**TASK ITEM**. Among the entries below, please repeat exactly and only the lines from the line containing "Record others s" to the line containing "Lemma others_mem s", both lines included.
= Beginning of Section =
(** Without pending tasks nothing becomes ready at the end of the lock either. *)
Lemma sig_unlock_nil_run ex idle s Ls Ms Gs B :
  sig_inv_but ex idle s Ls Ms Gs B -> current_regs (gsch s) = false ->
  0 < lock (gsch s) (active (gsch s)) -> Ls g_pendingtasks = [] ->
  exists b d, sched_op sched_unlock s = Some (b, gover s d) /\
    sig_inv_but ex idle (gover s d) Ls Ms Gs B /\ active d = active (gsch s) /\
    lock_change (gsch s) d (lock (gsch s) (active (gsch s)) - 1).
Proof.
  intros Hi Hirq Hl Hp. pose proof (sg_mq _ _ _ _ _ _ _ Hi) as Hmq.
  pose proof (mq_sched _ _ _ _ _ _ Hmq) as Hs.
  destruct (sched_unlock_run idle (gsch s) Ls Hs Hirq) as (d & E & Hd & Hpr & Hlk).
  assert (Hd' : sched_inv idle d Ls).
  { eapply sched_inv_ext; [|exact Hd]. intros t. case_if; [done|]. by apply merge_pending_nil. }
  pose proof (tasks_of _ keeps_sched_unlock _ _ _ E) as Ht.
  eexists _, d. split_and!; [by apply sched_op_run| | |].
  - eapply sig_inv_mqs; [exact Hi|by eapply over_tasks_inv|done|done|]. unfold tasks in Ht. by injection Ht.
  - by rewrite (si_active _ _ _ Hd'), (si_active _ _ _ Hs).
  - split; [done| |done]. intros y. by rewrite Hlk, Hirq, Z.max_r by lia.
Qed.

(** A critical section within one with pre-emption locked. *)
Definition can_nest (n : Z) (d : sched_s) : Prop :=
  current_regs d = true \/ 0 < lock d (active d) <= MAX_LOCK_COUNT - n.

Lemma can_nest_quiet n d d' : quiet d d' -> can_nest n d -> can_nest n d'.
Proof.
  intros Hq. destruct (quiet_fields _ _ Hq) as (E & Hl & _). destruct Hq as [_ Ha].
  unfold can_nest. by rewrite E, Ha, Hl.
Qed.

Lemma can_nest_lock n d d' :
  lock_change d d' (lock d (active d) + 1) -> active d' = active d -> can_nest (n + 1) d ->
  0 <= n -> can_nest n d' /\ stays_locked d'.
Proof.
  intros Hc Ha Hn Hn0. pose proof (lock_change_irq _ _ _ Hc) as Hirq. unfold can_nest, stays_locked.
  rewrite Hirq. destruct Hn as [Hn|Hn]; [auto|]. destruct (current_regs d) eqn:E; [auto|].
  rewrite Ha, (lc_lock _ _ _ Hc), E, decide_True by done. split; right; lia.
Qed.

Lemma lock_unlock_quiet d1 d2 d3 d4 :
  lock_change d1 d2 (lock d1 (active d1) + 1) -> active d2 = active d1 -> quiet d2 d3 ->
  lock_change d3 d4 (lock d3 (active d3) - 1) -> active d4 = active d3 -> quiet d1 d4.
Proof.
  intros H1 A1 Hq H2 A2. destruct (quiet_fields _ _ Hq) as (Hirq & Hl & _). destruct Hq as [H3 A3].
  split; [|congruence]. pose proof (lock_change_irq _ _ _ H1) as Hirq1.
  eapply lock_change_irq_any; [|eapply lock_change_trans; [exact H1|eapply lock_change_trans;
    [exact H3|exact H2|done]|done]].
  intros Hr. rewrite A3, Hl, A1, (lc_lock _ _ _ H1), Hr, decide_True by done. lia.
Qed.

(** The other components are the same, but for the memory. *)
Record others s s' : Prop := {
  ot_sched : quiet (gsch s) (gsch s');
  ot_sems : set_sch (gsch s) (sems (mqs s')) = sems (mqs s);
  ot_msgqs : msgqs (mqs s') = msgqs (mqs s);
  ot_waitq : msgwaitq (mqs s') = msgwaitq (mqs s);
  ot_group : tcb_group (mqs s') = tcb_group (mqs s)
}.

#[export] Instance others_preorder : PreOrder others.
Proof.
  split.
  - intros s. split; try done; [apply quiet_refl|]. by destruct s as [[[]]].
  - intros s1 s2 s3 [H1 E1 F1 G1 I1] [H2 E2 F2 G2 I2]. split; try congruence; [by eapply quiet_trans|].
    rewrite <- E1, <- E2. done.
Qed.

Lemma others_over s d : quiet (gsch s) d -> others s (gover s d).
Proof. intros Hq. split; try done. by destruct s as [[[]]]. Qed.

Lemma others_mem s s' :
  mem_only (mqs s) (mqs s') -> tcb_group (mqs s') = tcb_group (mqs s) -> others s s'.
Proof.
  intros [] E. split; try done.
  - rewrite my_sems. apply quiet_refl.
  - rewrite my_sems. by destruct (sems (mqs s)).
Qed.

Lemma others_dom s s' x :
  others s s' -> is_Some (tcbs (gsch s) !! x) -> is_Some (tcbs (gsch s') !! x).
Proof. intros [Hq _ _ _ _]. apply tcb_dom. by destruct (quiet_fields _ _ Hq) as (_ & _ & _ & ?). Qed.

Lemma same_view_over s d Gs : same_view s Gs (gover s d) Gs.
Proof. by split. Qed.

(** * Actions *)

(** A short critical section of a task, or of an interrupt handler. *)
Definition can_lock (d : sched_s) : Prop :=
  current_regs d = true \/ lock d (active d) < MAX_LOCK_COUNT.

Lemma can_nest_can_lock d : can_nest 1 d -> can_lock d.
Proof. intros [?|?]; [by left|right; lia]. Qed.

(** The end of a critical section without other effects. *)
Lemma sig_unlock_again_run idle s d1 Ls Ms Gs B :
  sig_inv idle s Ls Ms Gs B -> sig_inv idle (gover s d1) Ls Ms Gs B ->
  active d1 = active (gsch s) -> lock_change (gsch s) d1 (lock (gsch s) (active (gsch s)) + 1) ->
  exists b d2, sched_op sched_unlock (gover s d1) = Some (b, gover s d2) /\
    sig_inv idle (gover s d2) Ls Ms Gs B /\ quiet (gsch s) d2.
Proof.
  intros Hi Hi1 Ha1 Hc1. pose proof (mq_sched _ _ _ _ _ _ (sg_mq _ _ _ _ _ _ _ Hi)) as Hs.
  assert (Hq : forall d2, active d2 = active d1 -> lock_change d1 d2 (lock d1 (active d1) - 1) ->
    quiet (gsch s) d2).
  { intros d2 A2 C2. eapply lock_unlock_quiet; [exact Hc1|done|apply quiet_refl|exact C2|done]. }
  destruct (decide (stays_locked d1)) as [Hst|Hst].
  - destruct (sig_unlock_run NULL idle (gover s d1) Ls Ms Gs B Hi1 Hst) as (b & d2 & E2 & Hi2 & Ha2 & Hc2).
    exists b, d2. split_and!; [exact E2|exact Hi2|by apply Hq].
  - assert (Hirq : current_regs (gsch s) = false).
    { destruct (current_regs (gsch s)) eqn:E; [|done]. destruct Hst. left.
      by rewrite (lock_change_irq _ _ _ Hc1). }
    assert (Hl1 : lock d1 (active d1) = lock (gsch s) (active (gsch s)) + 1)
      by (rewrite Ha1, (lc_lock _ _ _ Hc1), Hirq, decide_True by done; done).
    assert (H0 : 0 <= lock (gsch s) (active (gsch s))).
    { eapply (lock_range idle _ Ls g_readytorun); [apply (si_lists _ _ _ Hs)|].
      rewrite (si_active _ _ _ Hs). apply (hd_in _ _ _ (si_lists _ _ _ Hs)). }
    assert (H1 : ~ 1 < lock d1 (active d1)) by (intros ?; apply Hst; by right).
    destruct (sig_unlock_nil_run NULL idle (gover s d1) Ls Ms Gs B Hi1) as (b & d2 & E2 & Hi2 & Ha2 & Hc2).
    + simpl. by rewrite (lock_change_irq _ _ _ Hc1).
    + simpl. lia.
    + destruct (Ls g_pendingtasks) eqn:Ep; [done|]. pose proof (si_pending _ _ _ Hs) as Hp.
      rewrite Ep in Hp. specialize (Hp ltac:(done)). lia.
    + exists b, d2. split_and!; [exact E2|exact Hi2|by apply Hq].
Qed.

Lemma sig_findaction_run idle s Ls Ms Gs B g signo :
  sig_inv idle s Ls Ms Gs B -> g <> NULL -> can_lock (gsch s) ->
  exists d, sig_findaction g signo s =
      Some (find_node (asigno_of s) signo (Gs (tg_sigactionq g)), gover s d) /\
    sig_inv idle (gover s d) Ls Ms Gs B /\ quiet (gsch s) d.
Proof.
  intros Hi Hg Hn. destruct (sig_lock_run NULL idle s Ls Ms Gs B Hi) as (d1 & E1 & Hi1 & Ha1 & Hc1).
  { intros Hirq. destruct Hn as [Hn|Hn]; [congruence|lia]. }
  destruct (sig_unlock_again_run idle s d1 Ls Ms Gs B Hi Hi1 Ha1 Hc1) as (b & d2 & E2 & Hi2 & Hq).
  exists d2. split_and!; [|exact Hi2|exact Hq].
  unfold sig_findaction. rewrite is_null_neq by done. cbn [negb].
  rewrite (bind_run _ _ _ _ _ E1). unfold head_of. rewrite bind_get. unfold acts_fuel. rewrite bind_get.
  rewrite (list_head _ _ _ _ _ _ Hi1).
  assert (E3 : find_action (S (size (sigacts (gover s d1)))) signo (hd_or NULL (Gs (tg_sigactionq g)))
      (gover s d1) = Some (find_node (asigno_of s) signo (Gs (tg_sigactionq g)), gover s d1)).
  { apply (find_action_run _ _ _ _ _ _ Hi1 signo g _ []); [done|].
    pose proof (acts_size _ _ _ _ _ _ Hi1 (tg_sigactionq g) eq_refl). lia. }
  rewrite (bind_run _ _ _ _ _ E3). by rewrite (bind_run _ _ _ _ _ E2).
Qed.

(** The action of a signal. *)
Lemma find_action_cases idle s Ls Ms Gs B g signo :
  sig_inv idle s Ls Ms Gs B ->
  let x := find_node (asigno_of s) signo (Gs (tg_sigactionq g)) in
  x = NULL /\ actions s Gs g !! signo = None \/
  x <> NULL /\ exists a l1 l2, Gs (tg_sigactionq g) = l1 ++ x :: l2 /\ sigacts s !! x = Some a /\
    asigno a = signo /\ actions s Gs g !! signo = Some (act a).
Proof.
  intros Hi x. destruct (find_node_cases (asigno_of s) signo (Gs (tg_sigactionq g)))
    as [[Hn E]|(l1 & y & l2 & El & Ey & _ & E)]; fold x in E.
  - left. split; [done|]. by apply assoc_None.
  - right. subst y. destruct (act_node _ _ _ _ _ _ Hi g x) as (a & Ha & E1 & E2 & Hx);
      [rewrite El; set_solver|].
    split; [done|]. exists a, l1, l2. split_and!; [done|done|congruence|].
    destruct (sg_act _ _ _ _ _ _ _ Hi g) as [Hnd _]. rewrite <- E1, <- Ey.
    apply assoc_Some; [done|]. rewrite El. set_solver.
Qed.

(** * Memory *)

Lemma sig_malloc_run idle s Ls Ms Gs B n :
  sig_inv idle s Ls Ms Gs B -> 1 <= n -> n + 24 <= 2 ^ 32 ->
  exists p h, malloc n s = Some (p, with_mem (set_heap h (wds (mqs s))) s) /\
    (p = NULL /\ h = kheap (wds (mqs s)) \/
     p <> NULL /\ apart p n B /\ B !! p = None /\
     exists k, n <= k /\ blocks h (<[p := k]> B)).
Proof.
  intros Hi H1 H2. pose proof (mv_heap _ _ _ _ (mi_mem _ _ _ _ _ _ (sg_mq _ _ _ _ _ _ _ Hi))) as Hb.
  destruct (malloc_law _ _ n Hb H1 H2) as (p & h & E & Hor). exists p, h. split.
  - apply on_mqs_run. unfold Mq.malloc, on_wds. cbn [mbind option_bind]. by rewrite E.
  - destruct Hor as [?|(Hp & Ha & HB & _ & _ & k & Hk)]; [by left|right]. eauto 10.
Qed.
= End of Section =
**COMPLETED EXERCISE**.
Record others s s' : Prop := {
  ot_sched : quiet (gsch s) (gsch s');
  ot_sems : set_sch (gsch s) (sems (mqs s')) = sems (mqs s);
  ot_msgqs : msgqs (mqs s') = msgqs (mqs s);
  ot_waitq : msgwaitq (mqs s') = msgwaitq (mqs s);
  ot_group : tcb_group (mqs s') = tcb_group (mqs s)
}.

#[export] Instance others_preorder : PreOrder others.
Proof.
  split.
  - intros s. split; try done; [apply quiet_refl|]. by destruct s as [[[]]].
  - intros s1 s2 s3 [H1 E1 F1 G1 I1] [H2 E2 F2 G2 I2]. split; try congruence; [by eapply quiet_trans|].
    rewrite <- E1, <- E2. done.
Qed.

Lemma others_over s d : quiet (gsch s) d -> others s (gover s d).
Proof. intros Hq. split; try done. by destruct s as [[[]]]. Qed.

Lemma others_mem s s' :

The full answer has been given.